Supplied entries —
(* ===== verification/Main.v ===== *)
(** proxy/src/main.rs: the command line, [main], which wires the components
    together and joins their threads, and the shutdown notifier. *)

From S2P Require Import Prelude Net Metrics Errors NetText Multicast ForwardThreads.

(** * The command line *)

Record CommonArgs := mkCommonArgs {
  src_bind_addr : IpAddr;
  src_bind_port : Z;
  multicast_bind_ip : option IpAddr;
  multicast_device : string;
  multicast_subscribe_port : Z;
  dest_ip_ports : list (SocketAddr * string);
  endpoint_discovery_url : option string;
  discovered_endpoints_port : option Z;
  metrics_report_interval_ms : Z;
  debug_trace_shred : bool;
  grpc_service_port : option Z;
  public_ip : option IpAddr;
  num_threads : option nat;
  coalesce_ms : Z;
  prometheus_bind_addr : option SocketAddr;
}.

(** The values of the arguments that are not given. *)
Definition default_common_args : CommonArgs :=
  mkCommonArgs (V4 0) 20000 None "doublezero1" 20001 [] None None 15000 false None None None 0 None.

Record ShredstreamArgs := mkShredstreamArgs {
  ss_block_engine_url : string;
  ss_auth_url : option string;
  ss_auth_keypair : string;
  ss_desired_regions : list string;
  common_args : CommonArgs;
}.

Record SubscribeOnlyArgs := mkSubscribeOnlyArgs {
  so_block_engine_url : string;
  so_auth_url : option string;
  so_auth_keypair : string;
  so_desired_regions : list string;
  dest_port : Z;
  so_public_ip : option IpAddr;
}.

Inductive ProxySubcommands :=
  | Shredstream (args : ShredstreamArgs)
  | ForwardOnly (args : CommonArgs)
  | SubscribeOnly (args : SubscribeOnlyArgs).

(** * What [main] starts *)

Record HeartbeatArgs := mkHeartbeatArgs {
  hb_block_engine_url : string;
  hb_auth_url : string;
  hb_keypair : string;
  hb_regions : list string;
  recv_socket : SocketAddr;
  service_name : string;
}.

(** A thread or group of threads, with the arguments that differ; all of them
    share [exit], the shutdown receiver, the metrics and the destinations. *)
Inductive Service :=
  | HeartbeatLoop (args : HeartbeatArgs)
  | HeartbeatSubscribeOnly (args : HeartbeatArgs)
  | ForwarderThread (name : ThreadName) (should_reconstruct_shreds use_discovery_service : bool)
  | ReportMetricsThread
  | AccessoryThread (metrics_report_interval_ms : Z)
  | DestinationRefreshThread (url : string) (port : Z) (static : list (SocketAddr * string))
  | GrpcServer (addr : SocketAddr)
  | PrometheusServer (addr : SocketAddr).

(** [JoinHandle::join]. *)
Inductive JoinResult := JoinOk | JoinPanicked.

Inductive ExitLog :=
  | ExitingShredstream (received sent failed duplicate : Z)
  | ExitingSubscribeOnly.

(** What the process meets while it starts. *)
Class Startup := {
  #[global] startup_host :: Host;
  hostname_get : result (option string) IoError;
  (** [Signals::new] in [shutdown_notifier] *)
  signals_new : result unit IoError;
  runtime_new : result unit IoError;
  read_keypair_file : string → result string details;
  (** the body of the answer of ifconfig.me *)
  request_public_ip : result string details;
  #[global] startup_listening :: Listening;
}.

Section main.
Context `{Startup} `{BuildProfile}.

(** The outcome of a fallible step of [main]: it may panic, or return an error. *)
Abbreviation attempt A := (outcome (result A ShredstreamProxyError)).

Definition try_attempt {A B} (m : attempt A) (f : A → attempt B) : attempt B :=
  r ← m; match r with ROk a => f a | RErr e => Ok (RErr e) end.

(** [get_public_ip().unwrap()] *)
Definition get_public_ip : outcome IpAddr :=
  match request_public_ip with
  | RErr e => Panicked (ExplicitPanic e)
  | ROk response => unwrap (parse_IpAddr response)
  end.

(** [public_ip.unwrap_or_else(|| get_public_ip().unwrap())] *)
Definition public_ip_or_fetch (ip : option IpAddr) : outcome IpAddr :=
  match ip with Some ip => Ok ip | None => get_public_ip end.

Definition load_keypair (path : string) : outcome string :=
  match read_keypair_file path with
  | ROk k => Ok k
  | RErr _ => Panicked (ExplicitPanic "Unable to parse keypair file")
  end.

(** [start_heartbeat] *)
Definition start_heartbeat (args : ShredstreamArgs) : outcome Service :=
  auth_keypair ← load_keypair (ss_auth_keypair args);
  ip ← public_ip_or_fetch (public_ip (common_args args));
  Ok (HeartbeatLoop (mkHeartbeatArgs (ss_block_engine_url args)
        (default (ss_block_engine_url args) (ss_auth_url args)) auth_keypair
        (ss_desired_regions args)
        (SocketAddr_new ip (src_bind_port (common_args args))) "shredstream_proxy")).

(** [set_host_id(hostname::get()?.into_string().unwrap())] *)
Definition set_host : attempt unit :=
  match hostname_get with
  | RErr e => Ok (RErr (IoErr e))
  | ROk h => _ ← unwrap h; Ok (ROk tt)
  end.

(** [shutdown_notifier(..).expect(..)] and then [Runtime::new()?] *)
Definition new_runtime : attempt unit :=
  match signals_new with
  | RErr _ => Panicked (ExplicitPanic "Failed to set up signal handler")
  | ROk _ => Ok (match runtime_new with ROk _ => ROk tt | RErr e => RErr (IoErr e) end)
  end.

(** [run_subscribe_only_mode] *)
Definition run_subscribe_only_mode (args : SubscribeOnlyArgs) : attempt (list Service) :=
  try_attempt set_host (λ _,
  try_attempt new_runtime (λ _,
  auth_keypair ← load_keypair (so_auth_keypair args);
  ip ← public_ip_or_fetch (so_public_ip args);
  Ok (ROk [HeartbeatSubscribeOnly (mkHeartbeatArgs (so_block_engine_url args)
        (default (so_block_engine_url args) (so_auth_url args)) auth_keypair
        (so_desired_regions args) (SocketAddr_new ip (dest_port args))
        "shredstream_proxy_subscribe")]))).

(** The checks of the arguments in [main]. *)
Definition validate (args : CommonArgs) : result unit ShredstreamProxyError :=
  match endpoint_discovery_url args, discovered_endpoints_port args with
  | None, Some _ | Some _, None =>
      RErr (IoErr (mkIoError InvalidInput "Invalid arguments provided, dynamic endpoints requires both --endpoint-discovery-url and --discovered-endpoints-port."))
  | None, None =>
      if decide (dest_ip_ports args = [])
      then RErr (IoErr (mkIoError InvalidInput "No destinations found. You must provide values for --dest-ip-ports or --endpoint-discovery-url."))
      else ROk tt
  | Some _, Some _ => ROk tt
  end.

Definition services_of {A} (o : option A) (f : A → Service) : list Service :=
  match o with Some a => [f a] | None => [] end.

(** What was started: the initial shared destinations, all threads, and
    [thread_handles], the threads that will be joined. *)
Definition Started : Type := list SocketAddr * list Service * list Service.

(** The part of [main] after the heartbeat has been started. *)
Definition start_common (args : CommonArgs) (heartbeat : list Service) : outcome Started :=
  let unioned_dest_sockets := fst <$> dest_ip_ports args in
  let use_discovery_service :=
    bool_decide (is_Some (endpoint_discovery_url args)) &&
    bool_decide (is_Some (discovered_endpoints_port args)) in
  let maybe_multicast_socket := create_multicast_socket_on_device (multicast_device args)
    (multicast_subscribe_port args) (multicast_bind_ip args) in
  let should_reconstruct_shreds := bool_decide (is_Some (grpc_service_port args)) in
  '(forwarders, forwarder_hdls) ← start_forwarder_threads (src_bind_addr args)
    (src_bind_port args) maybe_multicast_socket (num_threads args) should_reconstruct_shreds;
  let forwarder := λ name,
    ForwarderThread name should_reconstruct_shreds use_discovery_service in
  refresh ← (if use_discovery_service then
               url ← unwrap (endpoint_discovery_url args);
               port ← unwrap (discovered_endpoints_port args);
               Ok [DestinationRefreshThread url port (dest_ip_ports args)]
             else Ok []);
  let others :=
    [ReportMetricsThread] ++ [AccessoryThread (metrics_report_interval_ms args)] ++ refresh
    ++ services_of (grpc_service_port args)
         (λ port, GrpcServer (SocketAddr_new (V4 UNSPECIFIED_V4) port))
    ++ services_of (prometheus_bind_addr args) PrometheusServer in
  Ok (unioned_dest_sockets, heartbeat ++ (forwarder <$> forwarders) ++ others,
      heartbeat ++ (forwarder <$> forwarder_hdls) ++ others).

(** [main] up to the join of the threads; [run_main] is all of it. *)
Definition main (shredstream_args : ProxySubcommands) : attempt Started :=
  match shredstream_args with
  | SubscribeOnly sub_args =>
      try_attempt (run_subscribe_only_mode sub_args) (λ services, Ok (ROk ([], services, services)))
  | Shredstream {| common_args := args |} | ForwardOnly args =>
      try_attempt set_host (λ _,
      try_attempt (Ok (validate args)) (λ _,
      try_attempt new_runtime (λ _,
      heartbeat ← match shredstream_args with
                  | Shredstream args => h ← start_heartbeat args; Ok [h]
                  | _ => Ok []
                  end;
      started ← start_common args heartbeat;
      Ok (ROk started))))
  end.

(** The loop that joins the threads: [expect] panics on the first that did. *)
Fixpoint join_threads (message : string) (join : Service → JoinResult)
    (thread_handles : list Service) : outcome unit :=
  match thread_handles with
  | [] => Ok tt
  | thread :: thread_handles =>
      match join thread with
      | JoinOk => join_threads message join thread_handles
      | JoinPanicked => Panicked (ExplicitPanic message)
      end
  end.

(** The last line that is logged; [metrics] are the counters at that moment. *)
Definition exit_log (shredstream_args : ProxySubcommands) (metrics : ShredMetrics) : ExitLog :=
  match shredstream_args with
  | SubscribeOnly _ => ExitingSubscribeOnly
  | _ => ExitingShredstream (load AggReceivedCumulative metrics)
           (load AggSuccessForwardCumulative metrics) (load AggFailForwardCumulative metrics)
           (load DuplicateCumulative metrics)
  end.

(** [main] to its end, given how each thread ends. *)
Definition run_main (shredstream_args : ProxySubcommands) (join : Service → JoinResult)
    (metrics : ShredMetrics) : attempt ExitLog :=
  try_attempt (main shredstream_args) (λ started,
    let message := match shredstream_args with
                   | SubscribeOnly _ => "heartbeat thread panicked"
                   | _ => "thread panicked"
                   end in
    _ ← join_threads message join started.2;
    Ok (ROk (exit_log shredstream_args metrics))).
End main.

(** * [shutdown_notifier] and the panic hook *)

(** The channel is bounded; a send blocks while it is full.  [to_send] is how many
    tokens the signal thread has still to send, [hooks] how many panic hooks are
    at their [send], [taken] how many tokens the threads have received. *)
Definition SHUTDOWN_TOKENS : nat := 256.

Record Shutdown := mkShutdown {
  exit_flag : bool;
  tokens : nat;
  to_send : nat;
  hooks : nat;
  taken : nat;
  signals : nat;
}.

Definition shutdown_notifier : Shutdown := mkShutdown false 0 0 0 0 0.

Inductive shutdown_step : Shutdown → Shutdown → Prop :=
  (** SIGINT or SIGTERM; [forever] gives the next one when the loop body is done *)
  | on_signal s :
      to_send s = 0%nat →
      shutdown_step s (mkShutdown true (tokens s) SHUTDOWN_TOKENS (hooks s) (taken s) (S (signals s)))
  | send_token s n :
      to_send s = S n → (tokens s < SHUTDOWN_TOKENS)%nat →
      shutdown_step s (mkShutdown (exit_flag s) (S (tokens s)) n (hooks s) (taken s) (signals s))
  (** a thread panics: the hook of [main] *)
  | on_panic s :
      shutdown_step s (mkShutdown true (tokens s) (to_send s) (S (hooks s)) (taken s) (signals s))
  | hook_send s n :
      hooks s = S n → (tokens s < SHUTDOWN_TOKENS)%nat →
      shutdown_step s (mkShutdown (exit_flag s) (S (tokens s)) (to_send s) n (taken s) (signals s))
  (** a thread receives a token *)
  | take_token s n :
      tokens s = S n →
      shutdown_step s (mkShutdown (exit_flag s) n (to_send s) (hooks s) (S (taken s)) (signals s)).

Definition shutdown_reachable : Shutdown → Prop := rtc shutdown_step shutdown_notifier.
==
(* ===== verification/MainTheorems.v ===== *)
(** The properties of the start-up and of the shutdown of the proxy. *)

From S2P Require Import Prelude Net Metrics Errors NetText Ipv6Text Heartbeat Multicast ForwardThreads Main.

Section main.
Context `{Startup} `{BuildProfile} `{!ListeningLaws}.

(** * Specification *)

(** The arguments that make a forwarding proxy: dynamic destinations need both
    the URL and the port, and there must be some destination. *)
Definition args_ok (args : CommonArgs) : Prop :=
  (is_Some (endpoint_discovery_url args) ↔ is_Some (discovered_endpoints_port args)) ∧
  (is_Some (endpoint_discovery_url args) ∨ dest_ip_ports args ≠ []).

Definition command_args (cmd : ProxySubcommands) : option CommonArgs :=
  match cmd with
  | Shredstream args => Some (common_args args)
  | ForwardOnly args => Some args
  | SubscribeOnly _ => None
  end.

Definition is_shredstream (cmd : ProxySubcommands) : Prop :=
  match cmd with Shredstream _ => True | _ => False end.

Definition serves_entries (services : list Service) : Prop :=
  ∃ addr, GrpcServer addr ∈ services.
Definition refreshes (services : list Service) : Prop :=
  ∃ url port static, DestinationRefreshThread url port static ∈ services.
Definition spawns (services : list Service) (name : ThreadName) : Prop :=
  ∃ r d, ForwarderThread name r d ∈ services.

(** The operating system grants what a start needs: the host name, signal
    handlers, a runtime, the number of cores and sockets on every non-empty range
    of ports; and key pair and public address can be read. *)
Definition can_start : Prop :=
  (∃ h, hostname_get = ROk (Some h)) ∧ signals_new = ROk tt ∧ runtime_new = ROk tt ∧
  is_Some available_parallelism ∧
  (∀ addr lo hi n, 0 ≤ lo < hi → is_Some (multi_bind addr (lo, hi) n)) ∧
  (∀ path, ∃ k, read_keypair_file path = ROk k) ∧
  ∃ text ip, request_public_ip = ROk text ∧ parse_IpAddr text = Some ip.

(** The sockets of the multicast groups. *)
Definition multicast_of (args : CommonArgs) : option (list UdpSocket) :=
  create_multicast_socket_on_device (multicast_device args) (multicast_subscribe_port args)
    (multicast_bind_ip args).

About this exercise — Above this instruction are the records; retype exactly the lines from the one containing "(SocketAddr * string))" up to and including the one containing "Panicked (ExplicitPanic e)".

Result —
  | DestinationRefreshThread (url : string) (port : Z) (static : list (SocketAddr * string))
  | GrpcServer (addr : SocketAddr)
  | PrometheusServer (addr : SocketAddr).

(** [JoinHandle::join]. *)
Inductive JoinResult := JoinOk | JoinPanicked.

Inductive ExitLog :=
  | ExitingShredstream (received sent failed duplicate : Z)
  | ExitingSubscribeOnly.

(** What the process meets while it starts. *)
Class Startup := {
  #[global] startup_host :: Host;
  hostname_get : result (option string) IoError;
  (** [Signals::new] in [shutdown_notifier] *)
  signals_new : result unit IoError;
  runtime_new : result unit IoError;
  read_keypair_file : string → result string details;
  (** the body of the answer of ifconfig.me *)
  request_public_ip : result string details;
  #[global] startup_listening :: Listening;
}.

Section main.
Context `{Startup} `{BuildProfile}.

(** The outcome of a fallible step of [main]: it may panic, or return an error. *)
Abbreviation attempt A := (outcome (result A ShredstreamProxyError)).

Definition try_attempt {A B} (m : attempt A) (f : A → attempt B) : attempt B :=
  r ← m; match r with ROk a => f a | RErr e => Ok (RErr e) end.

(** [get_public_ip().unwrap()] *)
Definition get_public_ip : outcome IpAddr :=
  match request_public_ip with
  | RErr e => Panicked (ExplicitPanic e)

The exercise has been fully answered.